O presidente Luiz Inácio Lula da Silva vetou o projeto que transformava o estágio em experiência profissional válida. A decisão foi publicada nesta segunda-feira (11) no Diário Oficial da União e gerou repercussão entre estudantes e jovens que buscavam facilitar o acesso ao mercado de trabalho.
O texto havia sido aprovado pelo Congresso Nacional em abril e alterava a Lei do Estágio, de 2008. A proposta previa que períodos de estágio poderiam contar como experiência profissional, inclusive em concursos públicos, após regulamentação do poder público.
Governo diz que projeto desvirtuava função do estágio
Segundo o despacho presidencial, a proposta “desnaturava” o caráter pedagógico do estágio. O governo argumentou que a atividade existe como complemento da formação educacional, e não como vínculo profissional formal.
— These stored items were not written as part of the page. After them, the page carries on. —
(* ===== verification/Mdir.v ===== *)
(** * Directories of vnodes (milko/lib/vld/mdir.c)

    The operations of [Fdir] on the host file of an mnode, with the size the
    mnode records.  The operating system's answers are parameters: the error
    of mapping a file and of unmapping it, 0 when it succeeds, and what becomes
    of a change of its size (see [fbuf_truncate]).  A mapping of another length
    than the file has is not modelled: [fbuf_create] has no result then;
    neither has a failed [assert].  When a failed change of the size has
    already unmapped the buffer, [fbuf_end] reports that (ENOMEM from [msync]);
    nothing is assumed of the error it answers, so the theorems cover it. *)

From S2P Require Import Prelude Buf Fdir Vnum.

Definition EISDIR : Z := 21.
Definition ENOTEMPTY : Z := 39.

(** An mnode with an open host file: [st_size] is the size in [sb], [Length]
    that in [fs]; [content] is the file. *)
Record mnode := {
  fd : Z; node_fid : AFSFid; sbp : bool; fdp : bool; st_size : Z; Length : Z; content : bytes }.

Definition set_content (n : mnode) (b : bytes) : mnode :=
  {| fd := fd n; node_fid := node_fid n; sbp := sbp n; fdp := fdp n;
     st_size := st_size n; Length := Length n; content := b |}.

Definition set_size (n : mnode) (valid : bool) (size : Z) : mnode :=
  {| fd := fd n; node_fid := node_fid n; sbp := valid; fdp := fdp n;
     st_size := size; Length := size; content := content n |}.

Section Mdir.
(** Errors by file descriptor and length. *)
Context (create_errno end_errno : Z -> Z -> Z) (truncate_errno : Z -> Z -> option Z).
Context (fstat_errno : Z -> Z).

(** [len] is [None] for a NULL pointer. *)
Definition mnode_update_size (n : mnode) (len : option Z) : option (Z * mnode) :=
  match len with
  | Some len => Some (0, set_size n (sbp n) len)
  | None =>
      guard (fdp n = true);;
      if negb (fstat_errno (fd n) =? 0) then Some (fstat_errno (fd n), n)
      else Some (0, set_size n true (blen (content n)))
  end.

Definition mnode_update_size_cached (n : mnode) : option (Z * mnode) :=
  if sbp n then Some (0, set_size n true (st_size n)) else mnode_update_size n None.

(** The buffer or an error. *)
Definition fbuf_create (n : mnode) : option (Z + bytes) :=
  if negb (create_errno (fd n) (st_size n) =? 0) then Some (inl (create_errno (fd n) (st_size n)))
  else guard (st_size n = blen (content n));; Some (inr (content n)).

Definition fbuf_end (n : mnode) (b : bytes) : Z := end_errno (fd n) (blen b).

(** A directory as the [VenusFid] the lookups take. *)
Definition vfid (f : AFSFid) : VenusFid := {| Cell := 0; fid := f |}.

(** What all operations that only read have around their work [op]. *)
Definition read_dir {A} (node : mnode) (op : bytes -> option (Z * A)) : option (Z * option A) :=
  guard (sbp node = true);; guard (fdp node = true);;
  the_fbuf ← fbuf_create node;
  match the_fbuf with
  | inl ret => Some (ret, None)
  | inr b =>
      '(saved_ret, x) ← op b;
      let ret := fbuf_end node b in
      if negb (ret =? 0) then Some (ret, None) else Some (saved_ret, Some x)
  end.

(** Status and fid; there is none unless the status is 0. *)
Definition mdir_lookup (node : mnode) (name : bytes) : option (Z * option AFSFid) :=
  '(ret, x) ← read_dir (A := option AFSFid) node (fun b =>
    r ← fdir_lookup b (vfid (node_fid node)) name;
    Some (match r with inr f => (0, Some (fid f)) | inl e => (e, None) end));
  Some (ret, match x with Some f => f | None => None end).

(** TRUE is 1; an error is answered in its place. *)
Definition mdir_emptyp (node : mnode) : option Z :=
  '(ret, _) ← read_dir node (fun b => e ← fdir_emptyp b; Some (if (e : bool) then 1 else 0, tt));
  Some ret.

Definition mdir_readdir {A} (node : mnode) (func : VenusFid -> bytes -> A -> Z * A) (arg : A)
    (dir : VenusFid) : option (Z * option A) :=
  read_dir node (fun b => '(ret, arg, _) ← fdir_readdir func b arg dir None; Some (ret, arg)).

(** What the operations that change the directory have around their work: the
    size is recorded whatever [op] answers. *)
Definition change_dir (node : mnode) (op : bytes -> option (Z * bytes)) : option (Z * mnode) :=
  guard (sbp node = true);; guard (fdp node = true);;
  the_fbuf ← fbuf_create node;
  match the_fbuf with
  | inl ret => Some (ret, node)
  | inr b =>
      '(saved_ret, b) ← op b;
      '(_, node) ← mnode_update_size (set_content node b) (Some (swrap32 (blen b)));
      let ret := fbuf_end node b in
      if negb (ret =? 0) then Some (ret, node) else Some (saved_ret, node)
  end.

Definition mdir_creat (node : mnode) (filename : bytes) (f : AFSFid) : option (Z * mnode) :=
  change_dir node (fun b => fdir_creat (truncate_errno (fd node)) b filename None f).

Definition mdir_remove (node : mnode) (name : bytes) : option (Z * mnode) :=
  change_dir node (fun b =>
    '(ret, _, b) ← fdir_remove (truncate_errno (fd node)) b name; Some (ret, b)).

Definition mdir_mkdir (node : mnode) (dot dot_dot : AFSFid) : option (Z * mnode) :=
  change_dir node (fun b => fdir_mkdir (truncate_errno (fd node)) b dot dot_dot false).

Definition mdir_changefid (dir : mnode) (name : bytes) (f : AFSFid) : option (Z * mnode) :=
  change_dir dir (fun b => fdir_changefid b name (vfid f)).

(** ** Rename *)

(** The step that makes [name2] of the new directory name the child: the
    status and the buffer. *)
Definition rename_into (fd2 : Z) (dir2 : AFSFid) (newfbuf name2 : bytes) (child : VenusFid)
  : option (Z * bytes) :=
  let dirp := afs_dir_p (Vnode (fid child)) in
  r ← fdir_lookup newfbuf (vfid dir2) name2;
  match r with
  | inl e =>
      guard (e = ENOENT);; fdir_creat (truncate_errno fd2) newfbuf name2 None (fid child)
  | inr sentenced_file =>
      if negb (Bool.eqb (afs_dir_p (Vnode (fid sentenced_file))) dirp) then Some (EISDIR, newfbuf) else
      not_empty ← (if dirp then e ← fdir_emptyp newfbuf; Some (negb e) else Some false);
      if (not_empty : bool) then Some (ENOTEMPTY, newfbuf) else
      fdir_changefid newfbuf name2 child
  end.

(** The status, the lengths [*len1] and [*len2] where they are assigned, the
    nodes.  [dir2] is [None] when it is the same node as [dir1]. *)
Definition mdir_rename (dir1 : mnode) (name1 : bytes) (dir2 : option mnode) (name2 : bytes)
  : option (Z * option Z * option Z * mnode * option mnode) :=
  origfbuf ← fbuf_create dir1;
  match origfbuf with
  | inl ret => Some (ret, None, None, dir1, dir2)
  | inr orig =>
      r ← fdir_lookup orig (vfid (node_fid dir1)) name1;
      match r with
      | inl ret => Some (ret, None, None, dir1, dir2)
      | inr child =>
          newfbuf ← match dir2 with None => Some (inr orig) | Some d => fbuf_create d end;
          match newfbuf with
          | inl ret => Some (ret, None, None, dir1, dir2)
          | inr new =>
              let d2 := default dir1 dir2 in
              '(ret, new) ← rename_into (fd d2) (node_fid d2) new name2 child;
              let orig := match dir2 with None => new | Some _ => orig end in
              let dir2 := flip set_content new <$> dir2 in
              if negb (ret =? 0) then
                Some (ret, None, None, set_content dir1 orig, dir2) else
              '(ret, _, orig) ← fdir_remove (truncate_errno (fd dir1)) orig name1;
              Some (ret, if ret =? 0 then Some (swrap32 (blen orig)) else None,
                    (if ret =? 0 then (fun _ => swrap32 (blen new)) <$> dir2 else None),
                    set_content dir1 orig, dir2)
          end
      end
  end.
End Mdir.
Além disso, o veto apontou que o projeto poderia comprometer critérios de seleção em concursos públicos. Para o Executivo, permitir o uso genérico do estágio como experiência profissional criaria distorções em processos seletivos.
O veto teve parecer favorável dos ministérios da Educação, da Gestão e Inovação em Serviços Públicos e da Advocacia-Geral da União.
Projeto tentava ajudar jovens no primeiro emprego
O deputado Flávio Nogueira (PT-PI) apresentou o projeto. Segundo o parlamentar, a ideia era reduzir uma das principais dificuldades de jovens entre 18 e 24 anos: a falta de experiência profissional.
Durante a tramitação, parlamentares defenderam que o estágio já coloca estudantes em contato com o ambiente de trabalho e contribui diretamente para a preparação profissional.
A relatora no Senado, Damares Alves (Republicanos-DF), afirmou na época da aprovação que o estágio representa uma experiência prática importante para a entrada no mercado.
Congresso ainda pode derrubar veto de Lula
Mesmo com a decisão presidencial, o Congresso Nacional ainda analisará o veto. Deputados e senadores podem votar para manter ou derrubar o veto de Lula nos próximos meses.
Caso o Congresso derrube a decisão, o projeto poderá virar lei mesmo sem o aval do presidente.
A proposta vinha sendo acompanhada de perto por estudantes e recém-formados, principalmente aqueles que tentam ingressar no mercado de trabalho ou participar de concursos públicos.